The third study, PrefHER, looked at participant preference for the two medications. A total of 488 participants were divided into two groups:
- one group given four cycles of trastuzumab shots, followed by four cycles of IV trastuzumab
- one group given the reverse: four cycles of IV trastuzumab, followed by four cycles of trastuzumab shots
The study found that 86 percent of people preferred the shot over the IV infusion. The main reason was time saved, since the shot can be given in under 5 minutes, versus about 30 minutes for infusion.
About Trastuzumab Shots
Trastuzumab and hyaluronidase-oyst is injected under the skin, typically into the thigh. Unlike IV trastuzumab, everyone gets the same dose with the shot – the dose is not based on your weight.

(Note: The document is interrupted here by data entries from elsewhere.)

(** C8.  Without a stats container the record is left as it is.  With
    one whose four labels and four bars are found, each index in turn adds
    its field when the bar has a filled part and changes nothing when it
    has none; after an index without filled part the loop goes on with the
    remaining indices from the same record.  With distinct
    labels, the record in the end holds the width for every index with a
    filled part and keeps what it had under the label of every index
    without. *)
Theorem stats_skip_only_bars_without_fill :
  (forall driver record,
      find_elements driver CLASS_NAME CLASS_STATS = [] ->
      set_stats driver record = Ok record) /\
  (forall driver container more record (title stats : nat -> WebElement),
      find_elements driver CLASS_NAME CLASS_STATS = container :: more ->
      (forall idx, idx < 4 ->
         find_element container CLASS_NAME ("rssc-stats-name" ++ Py.str (idx + 1))
         = Ok (title idx)) ->
      (forall idx, idx < 4 ->
         find_element container CLASS_NAME ("rssc-stats-data" ++ Py.str (idx + 1))
         = Ok (stats idx)) ->
      exists record',
        set_stats driver record = Ok record' /\
        record' = fold_left (stat_field title stats) (seq 0 4) record /\
        (NoDup (map (fun i => innerText (title i)) (seq 0 4)) ->
         forall idx, idx < 4 ->
           dict_get (innerText (title idx)) record' =
           match find_elements (stats idx) XPATH "div[1]/div[1]" with
           | [] => dict_get (innerText (title idx)) record
           | element :: _ => Some (VInt (size_width element))
           end)) /\
  (forall container record idx rest title stats,
      find_element container CLASS_NAME ("rssc-stats-name" ++ Py.str (idx + 1)) = Ok title ->
      find_element container CLASS_NAME ("rssc-stats-data" ++ Py.str (idx + 1)) = Ok stats ->
      find_elements stats XPATH "div[1]/div[1]" = [] ->
      for_each (stat_step container) (idx :: rest) record
      = for_each (stat_step container) rest record).
Proof.
  split; [|split].
  - intros driver record Hnone. unfold set_stats. now rewrite Hnone.
  - intros driver container more record title stats Hc Htitle Hstats.
    eexists. split; [|split; [reflexivity|]].
    + unfold set_stats. rewrite Hc. apply for_each_total.
      intros s idx Hidx. apply in_seq in Hidx.
      unfold stat_step. rewrite !indexed_class_stats.
      change ("rssc-stats-" ++ "name" ++ Py.str (idx + 1))%string
        with ("rssc-stats-name" ++ Py.str (idx + 1))%string.
      change ("rssc-stats-" ++ "data" ++ Py.str (idx + 1))%string
        with ("rssc-stats-data" ++ Py.str (idx + 1))%string.
      rewrite Htitle by lia. cbn [bind]. rewrite Hstats by lia. cbn [bind].
      unfold stat_field. now destruct (find_elements (stats idx) XPATH "div[1]/div[1]").
    + intros Hnd idx Hidx.
      apply (stat_fields_get title stats (seq 0 4) record Hnd).
      apply in_seq. lia.
  - intros container record idx rest title stats Htitle Hstats Hnone.
    cbn [for_each]. unfold stat_step at 1. rewrite !indexed_class_stats.
    change ("rssc-stats-" ++ "name" ++ Py.str (idx + 1))%string
      with ("rssc-stats-name" ++ Py.str (idx + 1))%string.
    change ("rssc-stats-" ++ "data" ++ Py.str (idx + 1))%string
      with ("rssc-stats-data" ++ Py.str (idx + 1))%string.
    rewrite Htitle. cbn [bind]. rewrite Hstats. cbn [bind]. now rewrite Hnone.
Qed.

Lemma stats_skip_only_bars_without_fill_witness :
  set_stats stats_page [("link", VStr "/wiki/S")]
  = Ok [("link", VStr "/wiki/S"); ("Speed", VInt 80); ("Braking", VInt 33);
        ("Traction", VInt 70)].
Proof.
  destruct (proj1 (proj2 stats_skip_only_bars_without_fill) stats_page four_stats []
              [("link", VStr "/wiki/S")] four_titles four_bars eq_refl)
    as (record' & Hrun & Hrecord & _).
  - intros [|[|[|[|idx]]]] Hidx; try reflexivity; lia.
  - intros [|[|[|[|idx]]]] Hidx; try reflexivity; lia.
  - rewrite Hrun, Hrecord. reflexivity.
Defined.

(* ================================================================== *)
(** * Set price *)

Lemma set_hero_ok (driver container : WebElement) (url : string)
      (value value' : option pyval) (record : PyRecord) :
  set_hero driver url value = Ok (container, record, value') ->
  exists image class,
    record = [("link", VStr url); ("image", VStr image); ("CLASS", VStr class)].
Proof.
  unfold set_hero.
  succeeded (find_element driver CLASS_NAME "nohero") c.
  succeeded (find_element c XPATH XPATH_IMAGE) el.
  succeeded (image_of (get_attribute el "href")) image.
  succeeded (class_of (scan_class (find_elements c TAG_NAME "div") value)) class.
  intros [= _ <- _]. now exists image, class.
Qed.

Example price_with_newline :
  set_price (price_hero ("Price" ++ Py.newline ++ "$2,500(Warstock)")) []
  = Ok [("PRICE", VInt 2500)].
Proof. reflexivity. Qed.

(* ================================================================== *)
(** * Set info *)

Lemma contains_true (sub s : string) :
  Py.contains sub s = true <-> exists j, occurs_at sub s j.
Proof.
  split.
  - unfold Py.contains. destruct (Py.find sub s) as [i|] eqn:F; [|discriminate].
    intros _. exists i. now apply find_some.
  - intros [j Hj]. destruct (Py.contains sub s) eqn:C; [reflexivity|].
    rewrite contains_false in C. elim (C j Hj).
Qed.

Lemma decimal_char_facts (c : ascii) :
  Py.is_decimal_char c = true ->
  Py.is_numeric_char c = true /\ Py.is_space c = false /\
  Ascii.eqb c "-" = false /\ Ascii.eqb c "+" = false /\ Ascii.eqb c "_" = false /\
  Py.digit_of c = Some (Z.of_nat (nat_of_ascii c - 48)).
Proof.
  intros H. unfold Py.digit_of. rewrite H.
  destruct c as [b0 b1 b2 b3 b4 b5 b6 b7].
  destruct b0, b1, b2, b3, b4, b5, b6, b7; try discriminate H; repeat split.
Qed.
(** X19.  The report shows every lint message and every security finding,
    of whatever kind or severity: nothing is filtered. *)
Theorem report_shows_every_finding (r : analysis_results) :
  (forall m, In m (Results.pylint r) -> In (pylint_line m) (report_lines r))
  /\ (forall f, In f (Results.bandit r) -> In (bandit_line f) (report_lines r)).
Proof.
  rewrite report_lines_sections.
  unfold spec_lint_section, spec_security_section. split.
  - intros m Hm. apply in_or_app. left.
    destruct (Results.pylint r) as [|x l] eqn:E; [easy|].
    right. now apply in_map.
  - intros f Hf. apply in_or_app. right. apply in_or_app. left.
    destruct (Results.bandit r) as [|x l] eqn:E; [easy|].
    right. now apply in_map.
Qed.

Section SilentFailure.

Variable black_format_str : string -> outcome string.

(** X20.  When the formatter fails with an exception whose text is empty,
    the formatting section of the report is its header and the
    needs-formatting line and nothing more: the empty ["error"] entry
    brings no error line. *)
Theorem report_of_silent_formatter_failure (code : string) (e : exn)
    (r : analysis_results) :
  black_format_str code = Raise e ->
  str_exn e = EmptyString ->
  _run_black black_format_str code = Ret (Results.black r) ->
  Black.error (Results.black r) = Some EmptyString
  /\ report_lines r
     = (spec_lint_section r ++ spec_security_section r
          ++ [black_header;
              "Code needs formatting. Consider using Black to format the code."]
          ++ spec_structure_section r)%list.
Proof.
  intros Hraise Hmsg Hrun.
  unfold _run_black in Hrun. rewrite Hraise in Hrun. simpl in Hrun.
  injection Hrun as Hblack. rewrite Hmsg in Hblack.
  rewrite report_lines_sections. unfold spec_formatting_section.
  rewrite <- Hblack. simpl. split; reflexivity.
Qed.

End SilentFailure.

Lemma report_of_silent_formatter_failure_witness :
  let r :=
    Results.mk [] [] (Black.mk true None (Some EmptyString))
               (AstError "Syntax error: invalid syntax") in
  Black.error (Results.black r) = Some EmptyString
  /\ report_lines r
     = [black_header;
        "Code needs formatting. Consider using Black to format the code."].
Proof.
  cbv zeta.
  apply (report_of_silent_formatter_failure
           SampleMore.silent_black_format_str Sample.src_invalid
           SampleMore.silent_failure
           (Results.mk [] [] (Black.mk true None (Some EmptyString))
                       (AstError "Syntax error: invalid syntax"))).
  - reflexivity.
  - reflexivity.
  - reflexivity.
Defined.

The FDA approved the medicine for early-stage, HER2-positive breast cancer at higher risk of recurring when:
- cancer has traveled to the lymph nodes
- the cancer has not traveled to the lymph nodes, but tests hormone receptor-negative or has one of the following features
In early-stage disease, the medicine should be given alongside approved chemotherapy, or after treatment with an anthracyline-based chemotherapy.
For metastatic breast cancer, trastuzumab shots can be used as a first treatment when combined with the chemotherapy paclitaxel. Shots can also be given without chemotherapy if a person has already had one or more courses of chemotherapy.
The trastuzumab shot has many of the same side effects as IV trastuzumab, including
- risk of infection
- difficulty sleeping
- joint and muscle pain
- irritation at the injection site
Both medicines pose a rare but serious risk of heart problems that can usually be resolved by stopping the medicine or taking heart medicine. Serious lung problems also can occur, but they too are uncommon.
What This Means for You
If you have early-stage or metastatic HER2-positive breast cancer, news that trastuzumab shots can make each treatment session faster may excite you. Making time for breast cancer treatments is incredibly important, but many people struggle with the amount of time each treatment session requires. With the introduction of trastuzumab shots, you may find treatment is less of a burden on your schedule.
Talk to your doctor to find out if you’re eligible for this new treatment. He or she will be able to look at your pathology report and tell you whether you’re a good candidate for the medicine.
If you’re already being treated with IV trastuzumab, you might be able to switch to the injectable form. See what your treatment team recommends.